Valor, the papyrus are pretty, but from what I read they cannot overwinter outside, and for now that's not something I'm up for dealing with. I am looking for more native species that will overwinter in/around the pond without needing to be brought in for the cold months. At this time I just have nowhere to put them in the house, and don't want to hassle with them.
I may do a few of the "grassy" plants around the edges of the pond just for depth, but haven't determined that yet either. I'll probably start researching this weekend and start a list of what I want to try to include, and then figure out what works for me. I have 3 pots that are either partially or almost fully submerged, so those will need bog plants I would imagine, and then I've got a few pots that are completely out of the water, and in those I'm going to have some things like phlox (and undecided what else yet). I just want some color in among the rocks, and the phlox will get me that. Plus it will spread over the side of the pots to help hide them. So I will be looking for other similarly shaped colorful plants too. But may just stick with all phlox and get a variety of colors. It's the aquatic plants and semi-aquatic plants that I'm just not as familiar with so those will require a little more research before I purchase anything.
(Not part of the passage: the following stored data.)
(** The sealed result of one attempt. *)
Definition attempt (proposal : pyval) (w : W) : dict * W :=
  match proposal with
  | PDict p =>
    let (target, w) := if truthy (field "repo" p) then checkout (field "repo" p) w else (inl repo_dir, w) in
    match target with
    | inr text => (checkout_failed text, w)
    | inl dir =>
      match remediate_via_pr clock (opener dir) proposal w with
      | Some r => r
      | None => (checkout_failed "unreachable: the loop returns", w)
      end
    end
  | v => (checkout_failed ("'" +:+ Lazerus.type_name v +:+ "' object has no attribute 'get'"), w)
  end.

Definition attempts_of (entry : pyval) : res Z := a ← py_get entry "attempts" (PInt 0); py_int_of a.

Definition drain_entry (i : nat) (entry : pyval) (st : drain_state) : res dict * drain_state :=
  match attempts_of entry, entry with
  | Ok n, PDict e =>
    let attempts := (n + 1)%Z in
    let proposal := py_or (field "proposal" e) (PDict []) in
    let base := [("id", default (PStr "?") (assoc "id" e)); ("kind", field "beacon_kind" e); ("attempts", PInt attempts)] in
    let (sealed, w) := attempt proposal (d_world st) in
    if truthy (field "converged" sealed) then
      (Ok (base ++ [("opened", PBool true); ("pr_url", field "pr_url" sealed); ("trace_hash", field "trace_hash" sealed)])%list,
       mkDrain (d_proposals st) (d_dead st) w)
    else
      let last_error := py_or (field "error" sealed) (field "reason" sealed) in
      let e := assoc_set "last_error" last_error (assoc_set "attempts" (PInt attempts) e) in
      let rec := (base ++ [("opened", PBool false); ("error", last_error); ("pr_url", field "pr_url" sealed);
                           ("trace_hash", field "trace_hash" sealed)])%list in
      let (ns, uuid) := stamp i in
      if (MAX_ATTEMPTS <=? attempts)%Z then
        (Ok (rec ++ [("dead_lettered", PBool true)])%list, mkDrain (d_proposals st) (put ns uuid (PDict e) (d_dead st)).2 w)
      else (Ok rec, mkDrain (put ns uuid (PDict e) (d_proposals st)).2 (d_dead st) w)
  | Raise x, _ => (Raise x, st)
  | Ok _, _ => (Raise AttributeError, st)
  end.

Fixpoint drain_batch (i : nat) (batch : list pyval) (st : drain_state) : res (list dict) * drain_state :=
  match batch with
  | [] => (Ok [], st)
  | entry :: batch =>
    match drain_entry i entry st with
    | (Raise x, st) => (Raise x, st)
    | (Ok r, st) =>
      match drain_batch (S i) batch st with
      | (Ok rs, st) => (Ok (r :: rs), st)
      | (Raise x, st) => (Raise x, st)
      end
    end
  end.

Definition drain_and_open (limit : option Z) (st : drain_state) : res (list dict) * drain_state :=
  let (batch, proposals) := take_batch (qsize (d_proposals st)) limit 0 (d_proposals st) in
  drain_batch 0 batch (mkDrain proposals (d_dead st) (d_world st)).

(** The exit code of the command. *)
Definition drain_exit (results : list dict) : Z :=
  if existsb (fun r => negb (truthy (field "opened" r)) && truthy (field "dead_lettered" r)) results then 1 else 0.
End drain.

Arguments drain_state : clear implicits.

(** ** Draining takes everything *)

#[local] Open Scope list_scope.

Definition entries (q : DurableQueue) : list pyval := (map_to_list (visible q)).*2.

Lemma pending_elem q p : p ∈ _pending q <-> is_Some (visible q !! p).
Proof.
  unfold _pending. rewrite elem_of_py_sort. unfold keys. rewrite list_elem_of_fmap. split.
  - intros ([k e] & -> & Hin). apply elem_of_map_to_list in Hin. by exists e.
  - intros [e He]. exists (p, e). split; [done|]. by apply elem_of_map_to_list.
Qed.

Lemma empty_iff q : empty q = true <-> visible q = ∅.
Proof.
  unfold empty. destruct (_pending q) as [|p ps] eqn:E; split; try done.
  - intros _. apply map_empty. intros p. apply eq_None_not_Some. rewrite <- pending_elem, E. apply not_elem_of_nil.
  - intros Hv. assert (Hp : is_Some (visible q !! p)) by (apply pending_elem; rewrite E; by left).
    rewrite Hv, lookup_empty in Hp. by destruct Hp.
Qed.

Lemma qsize_visible q : qsize q = size (visible q).
Proof. unfold qsize, _pending. rewrite py_sort_length. unfold keys. rewrite length_fmap. apply length_map_to_list. Qed.

Lemma get_nowait_spec q :
  visible q <> ∅ -> exists p e q', get_nowait q = Ok (e, q') /\ visible q !! p = Some e /\ visible q' = delete p (visible q).
Proof.
  intros Hv. unfold get_nowait. destruct (_pending q) as [|p ps] eqn:E.
  { destruct Hv. apply empty_iff. unfold empty. by rewrite E. }
  assert (Hp : is_Some (visible q !! p)) by (apply pending_elem; rewrite E; by left). destruct Hp as [e He].
  cbn [get_from]. unfold claim. rewrite He. by eexists p, e, _.
Qed.

Lemma entries_delete q q' p e : visible q !! p = Some e -> visible q' = delete p (visible q) -> entries q ≡ₚ e :: entries q'.
Proof.
  intros He Hd. unfold entries. rewrite Hd. rewrite <- (insert_delete_id (visible q) p e He) at 1.
  rewrite map_to_list_insert by apply lookup_delete_eq. done.
Qed.

Lemma take_batch_spec fuel limit taken q batch q' :
  (size (visible q) <= fuel)%nat -> take_batch fuel limit taken q = (batch, q') ->
  entries q ≡ₚ (batch ++ entries q')%list /\ visible q' ⊆ visible q /\ (limit = None -> visible q' = ∅).
Proof.
  revert taken q batch q'. induction fuel as [|fuel IH]; intros taken q batch q' Hf; cbn [take_batch].
  { intros [= <- <-]. split_and!; [done|done|]. intros _. apply map_size_empty_inv. lia. }
  destruct (empty q) eqn:E; [intros [= <- <-]; split_and!; [done|done|by intros _; apply empty_iff]|].
  case_match eqn:El; [intros [= <- <-]; split_and!; [done|done|by intros ->]|].
  destruct (get_nowait_spec q) as (p & e & q1 & -> & He & Hv); [intros Hv; apply empty_iff in Hv; congruence|].
  destruct (take_batch fuel limit (taken + 1) q1) as [es q2] eqn:Et. intros [= <- <-].
  destruct (IH _ _ _ _ ltac:(rewrite Hv, map_size_delete_Some; [lia|by exists e]) Et) as (H1 & H2 & H3). split_and!.
  - rewrite (entries_delete q q1 p e He Hv), H1. done.
  - rewrite H2, Hv. apply delete_subseteq.
  - done.
Qed.

(** ** One attempt per run, and three at most *)

(** An entry of the queue: its attempts so far are below the limit. *)
Definition tried (entry : pyval) (n : Z) : Prop := is_dict entry = true /\ attempts_of entry = Ok n.
Definition tried_from (k : Z) (entry : pyval) : Prop := exists n, tried entry n /\ (k <= n < MAX_ATTEMPTS)%Z.

Definition name_of (stamp : nat -> Z * string) (i : nat) : string := file_name (item_id (stamp i).1 (stamp i).2).

(** The names of a run are new. *)
Definition fresh_names (stamp : nat -> Z * string) (proposals dead : DurableQueue) : Prop :=
  (forall i j, name_of stamp i = name_of stamp j -> i = j) /\
  forall i, visible proposals !! name_of stamp i = None /\ visible dead !! name_of stamp i = None.

Definition opened (r : dict) : bool := truthy (field "opened" r).

(** What was submitted: an entry without the two fields the runs write. *)
Definition bookkeeping (k : string) : bool := String.eqb k "attempts" || String.eqb k "last_error".
Definition submitted (entry : pyval) : pyval :=
  match entry with PDict e => PDict (List.filter (fun kv => negb (bookkeeping kv.1)) e) | v => v end.

Lemma filter_assoc_set k v (e : dict) :
  bookkeeping k = true ->
  List.filter (fun kv => negb (bookkeeping kv.1)) (assoc_set k v e) = List.filter (fun kv => negb (bookkeeping kv.1)) e.
Proof.
  intros Hk. induction e as [|[k' v'] e IH]; cbn [assoc_set List.filter]; [by simpl; rewrite Hk|].
  destruct (String.eqb_spec k' k) as [->|]; cbn [List.filter fst]; [by rewrite Hk|]. by rewrite IH.
Qed.

Lemma submitted_retry n v (e : dict) :
  submitted (PDict (assoc_set "last_error" v (assoc_set "attempts" (PInt n) e))) = submitted (PDict e).
Proof. unfold submitted. by rewrite !filter_assoc_set. Qed.

(** The entries of a batch whose results say that they were opened. *)
Definition opened_of (batch : list pyval) (rs : list dict) : list pyval :=
  (List.filter (fun er => opened er.2) (zip batch rs)).*1.

Lemma entries_insert q q' p e :
  visible q !! p = None -> visible q' = <[p := e]> (visible q) -> entries q' ≡ₚ e :: entries q.
Proof. intros Hp Hq. unfold entries. rewrite Hq. by rewrite map_to_list_insert. Qed.

Lemma submitted_pull l1 l2 x l3 :
  submitted <$> (l1 ++ l2 ++ x :: l3) ≡ₚ submitted x :: (submitted <$> (l1 ++ l2 ++ l3)).
Proof. rewrite !app_assoc. change (submitted x :: (submitted <$> (l1 ++ l2) ++ l3)) with (submitted <$> x :: (l1 ++ l2) ++ l3).
  apply fmap_Permutation. by rewrite Permutation_middle. Qed.

Section drained.
Context `{FloatRepr} {W : Type}.
Variable clock : W -> spec_float * W.
Variable opener : string -> pyval -> W -> (string + string) * W.
Variable checkout : pyval -> W -> (string + string) * W.
Variable repo_dir : string.
Variable stamp : nat -> Z * string.

#[local] Abbreviation one := (drain_entry clock opener checkout repo_dir stamp).
#[local] Abbreviation all := (drain_batch clock opener checkout repo_dir stamp).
Most of the local nurseries are not yet carrying any of their pond plants yet, so I'll either have to order online and ship things in or wait for them to get plants in stock. I'm also still having occasional deaths in my QT tanks with the minnows/goldies, so those are definitely not anywhere near ready to go into the pond. Plus after yesterday's rain, there's lots of mud back in the pond.
As for letting it settle, we tried that prior to putting the rocks in - we had a sunny week, so no rain, and no mud draining into the pond and even after a full week it was still the same orangish brown with no apparent settling of the dirt/silt/mud. I don't know what it is about clay but it just seem to stay free-floating...
There was still mud under the rocks that we didn't hose off prior to setting the rocks in place, so I'm hoping that is what turned the water back to that orange color. If not, I need to figure out where it's getting in at, and then figure out how to stop it. Odds are this weekend we'll do another w/c and I'll probably clean out the filter too and see if that makes any difference. I know mud has gotten into that by now, so I'm hoping if I take all the filter media out and hose it off good, then spray out the tank and drain it, that maybe I'll get ahead of the mud and get the water cleared up. Other suggestions still welcome too.
And thanks for all the nice compliments. I'm still sort of in awe that we did it ourselves. Looking at it now, I'm not sure how we managed it... We literally had one helper the very first weekend that we dug. He helped dig for like 2 hours, and that was basically the only help we got. We had a couple people help us lift the liner into the pond, since it was so heavy, but really we've done basically everything ourselves. Just the 2 of us. Who knew.